Imagine you are setting out to find a restaurant that is quiet at lunch time, (so that you can get a table at short notice); where they cook really well and serve beguiling, deceptively simple, ingredient led dishes. Add in comfortable service and a softly priced drinks list. You have arrived at Hereford Road where the set lunch is the bargain of the age - two courses £13 or three courses £15.50. And if those prices seem to rich for your blood (ie if you lunch at McDonald's or KFC) there is the Express Lunch at £9.50: roast quail, watercress and aioli + glass of Pegões Tinto 2009 + coffee.

Setting aside the greedy man’s  rather unkind thought that the quail is a relatively small and delicate bird, it is hard to think of a better lunch for the money. In a few short years Hereford Road has taken its place in the forefront of British cooking. The influences from St John are still present but they are less in your face. This place is all about perfecting simple food. The dishes are all outrageously right. The lack of artifice and folderols mean that this is the food I most like to eat.

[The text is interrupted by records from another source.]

(* ===== verification/ResponsesMessages.v ===== *)
(** * Messages for the OpenAI responses interface (packages/ai/src/providers/openai-responses-shared.ts)

    The conversion of a transcript that was made fit for replay ([Replay]) to the flat list of items the interface takes: texts, reasoning,
    calls and outputs stand side by side. [responses_accept] is the rule for calls; the conversion fails when a signature is no JSON. *)

(* Source aliases:
   RS = src/packages/ai/src/providers/openai-responses-shared.ts
   HA = src/packages/ai/src/utils/hash.ts *)

From Stdlib Require Import QArith.
From S2P Require Import Prelude JsString JsNumber JsMap Messages Json Replay Sanitize.
Local Open Scope Z_scope.

(** ** Hashes *)

(** [Math.imul], modulo 2^32; numbers of 32 bits are their unsigned values. *)
Definition imul (a b : N) : N := (a * b mod 2 ^ 32)%N.
Definition base36_digit (d : N) : N := (if d <? 10 then 48 + d else 87 + d)%N.
(** [n.toString(36)] of 32 bits, which are seven digits at most. *)
Fixpoint base36_from (fuel : nat) (n : N) (acc : jsstr) : jsstr :=
  match fuel with
  | O => acc
  | S fuel => let acc := base36_digit (n mod 36) :: acc in if (n <? 36)%N then acc else base36_from fuel (n / 36) acc
  end.
Definition base36 (n : N) : jsstr := base36_from 7 n [].
(** HA 2-8 shortHash. *)
Definition hash_units (str : jsstr) : N * N :=
  foldl (fun h ch => (imul (N.lxor h.1 ch) 2654435761, imul (N.lxor h.2 ch) 1597334677)) (0xdeadbeef, 0x41c6ce57)%N str.
(** HA 1-12 shortHash. *)
Definition shortHash (str : jsstr) : jsstr :=
  let '(h1, h2) := hash_units str in
  let mix a b := N.lxor (imul (N.lxor a (N.shiftr a 16)) 2246822507) (imul (N.lxor b (N.shiftr b 13)) 3266489909) in
  let h1 := mix h1 h2 in
  let h2 := mix h2 h1 in
  base36 h2 ++ base36 h1.
(* ===== verification/ActionStore.v ===== *)
(** * The action store of a session (core/session-action-store.ts)

    What a user, an agent or the program itself asks of a session becomes an action: a turn or a command. Actions wait in two lanes, and
    each has a life cycle. Actions are objects that the session changes in place while they are in the store, so the model has a heap;
    an action is a reference into it.

    [actions_conserved] says that no action is lost, doubled or left without its ticket, [queue_order] in which order actions are taken,
    [terminal_forever] that what has ended stays so and what is dispatched waits again only with a proof that it was not delivered. At the end are the rules
    by which sessions and their workers may be put away. *)

(* Source aliases:
   ST = src/packages/coding-agent/src/core/session-action-store.ts
   AS = src/packages/coding-agent/src/core/agent-session.ts *)

From stdpp Require Import gmap sorting.
From Stdlib Require Import QArith Sorted.
From S2P Require Import Prelude JsString JsNumber JsMap StateError.
Local Open Scope Z_scope.

(** ** Actions *)

(** ST 7-7 DeliveryPolicy. *)
Inductive DeliveryPolicy := NextTurnBoundary | WhenRunIdle.
#[export] Instance DeliveryPolicy_eq_dec : EqDecision DeliveryPolicy.
Proof. solve_decision. Defined.
(** ST 11-11 SessionActionPriority. *)
Inductive SessionActionPriority := Pinned | ByUser | Background.
(** ST 12-12 SessionActionPlacement. *)
Inductive SessionActionPlacement := AtPriority | AtTail | AtFront.
(** ST 14-14 PRIORITY_RANK. *)
Definition PRIORITY_RANK (p : SessionActionPriority) : Z := match p with Pinned => 2 | ByUser => 1 | Background => 0 end.
(** ST 16-20 queuedMessageLaneDeliveryPolicy. [true] is the steering lane. *)
Definition queuedMessageLaneDeliveryPolicy (steering : bool) : DeliveryPolicy := if steering then NextTurnBoundary else WhenRunIdle.
(** ST 39-46 DeliveryRecord. Messages are compared as objects; [d_message] is the object. *)
Inductive record_role := Primary | Prefix | NextTurn.
#[export] Instance record_role_eq_dec : EqDecision record_role.
Proof. solve_decision. Defined.
(** ST 39-46 DeliveryRecord. *)
Record DeliveryRecord := { d_role : record_role; d_message : nat; started : bool; durable : bool }.
(** ST 48-61 SessionActionPayload. *)
Inductive SessionActionPayload :=
| Turn (records : list DeliveryRecord) (t_text : jsstr) (preview : option jsstr)
| SessionCommand (c_text : jsstr).
(** ST 63-71 ActionLifecycle. *)
Inductive ActionLifecycle :=
| Queued | Selected | Preparing | Committing | Running (agent_turn : bool) | Completed | FailedWith (e : jsstr) | Cancelled.
(** ST 73-84 SessionAction. What the store does not read is left out. *)
Record SessionAction := {
  a_id : jsstr; delivery : DeliveryPolicy; priority : SessionActionPriority; payload : SessionActionPayload; lifecycle : ActionLifecycle }.
(** ST 86-89 RollbackProof. *)
Record RollbackProof := { dispatchSettled : bool; proof_transcript : list nat }.
(** The states, without what they carry. *)
Inductive tag := TQueued | TSelected | TPreparing | TCommitting | TRunning | TCompleted | TFailed | TCancelled.
#[export] Instance tag_eq_dec : EqDecision tag.
Proof. solve_decision. Defined.
Definition tag_of (l : ActionLifecycle) : tag :=
  match l with
  | Queued => TQueued | Selected => TSelected | Preparing => TPreparing | Committing => TCommitting | Running _ => TRunning | Completed => TCompleted | FailedWith _ => TFailed
  | Cancelled => TCancelled
  end.
Definition state_of (a : SessionAction) : tag := tag_of (lifecycle a).
(** ST 91-91 TERMINAL_STATES. *)
Definition TERMINAL_STATES : list tag := [TCompleted; TFailed; TCancelled].
(** ST 92-92 ACTIVE_STATES. *)
Definition ACTIVE_STATES : list tag := [TSelected; TPreparing; TCommitting; TRunning].
(** ST 93-93 CLEARABLE_STATES. *)
Definition CLEARABLE_STATES : list tag := [TQueued; TSelected; TPreparing].
(** ST 95-97 isClearable. *)
Definition isClearable (a : SessionAction) : bool := bool_decide (state_of a ∈ CLEARABLE_STATES).
(** ST 270-270 ActionStore.queuedActions. The test of the state. *)
Definition isQueued (a : SessionAction) : bool := bool_decide (state_of a = TQueued).
(** ST 282-282 ActionStore.unfinishedActions. The test of the state, as in [releaseTerminal]. *)
Definition isTerminal (a : SessionAction) : bool := bool_decide (state_of a ∈ TERMINAL_STATES).
(** ST 286-286 ActionStore.activeActions. The test of the state. *)
Definition isActive (a : SessionAction) : bool := bool_decide (state_of a ∈ ACTIVE_STATES).
(** ST 99-108 LEGAL_TRANSITIONS. *)
Definition LEGAL_TRANSITIONS (from : tag) : list tag :=
  match from with
  | TQueued => [TSelected; TFailed; TCancelled]
  | TSelected => [TQueued; TPreparing; TRunning; TFailed; TCancelled]
  | TPreparing => [TQueued; TCommitting; TFailed; TCancelled]
  | TCommitting => [TQueued; TRunning; TFailed; TCancelled]
  | TRunning => [TCompleted; TFailed; TCancelled]
  | TCompleted | TFailed | TCancelled => []
  end.
(** ST 110-112 primaryRecords. *)
Definition primaryRecords (a : SessionAction) : list DeliveryRecord :=
  match payload a with Turn records _ _ => filter (fun r => d_role r = Primary) records | SessionCommand _ => [] end.
(** ST 133-133 transitionSessionAction. The assignment. *)
Definition with_lifecycle (l : ActionLifecycle) (a : SessionAction) : SessionAction :=
  {| a_id := a_id a; delivery := delivery a; priority := priority a; payload := payload a; lifecycle := l |}.
(** ST 262-262 ActionStore.moveQueued. The assignment. *)
Definition with_delivery (d : DeliveryPolicy) (a : SessionAction) : SessionAction :=
  {| a_id := a_id a; delivery := d; priority := priority a; payload := payload a; lifecycle := lifecycle a |}.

On September 1st you could have chosen a crisp pork, dandelion and mustard salad to start – meaty “super scratchings”, a perfectly balanced salad with capers and cornichons the dressing mustardy and coating the leaves.  Followed by onglet and chips with aioli. Stunning steak, brown and savoury outside with crunchy bits, tender and pink within. What a difference it makes when meat is cooked accurately and then rested. The chips, I would guess cooked two or three times, are the right size; the right degree of crispness; properly fluffy inside; golden  brown; and taste great. Why is a great chip such a rare beast? The aioli is good, not harsh… enough, rather than too much, garlic.  A buttermilk pudding and raspberries comes with small crisp biscuits and is a wobbly, lemony, vanillary delight.

Then the bill comes - £15.50!  Let’s go over that again – the set lunch offers a choice of three starters, three mains and three puds. You would have fared equally well with the beetroot, sorrel and boiled egg to start and the grilled mackerel, cucumber, kohlrabi and radishes for main with the Cashel Blue cheese bringing up the rear.

The kitchen here reels off dishes that are just up my street:  smoked eel and horseradish; lamb’s sweetbreads, runner beans and mint; deep fried calf’s brains and tartare sauce; pot roast duck and fennel; brill, roast cauliflower and capers; devilled lamb’s kidneys, fried potatoes and watercress; wood pigeon, lentils and girolles – bear in mind that even à la Carte the starters only cost between £5.80 and £7.50 while the mains sprawl from £10 to £15. That’s cheap.

The wine lit here is unaggressively priced, there’s a bottle of cider or Meantime IPA for those who fancy one. But I digress, the set lunch at Hereford Road is an amazing bargain very good food. Dishes that have character but are not over-presented. Cheap. Fantastic.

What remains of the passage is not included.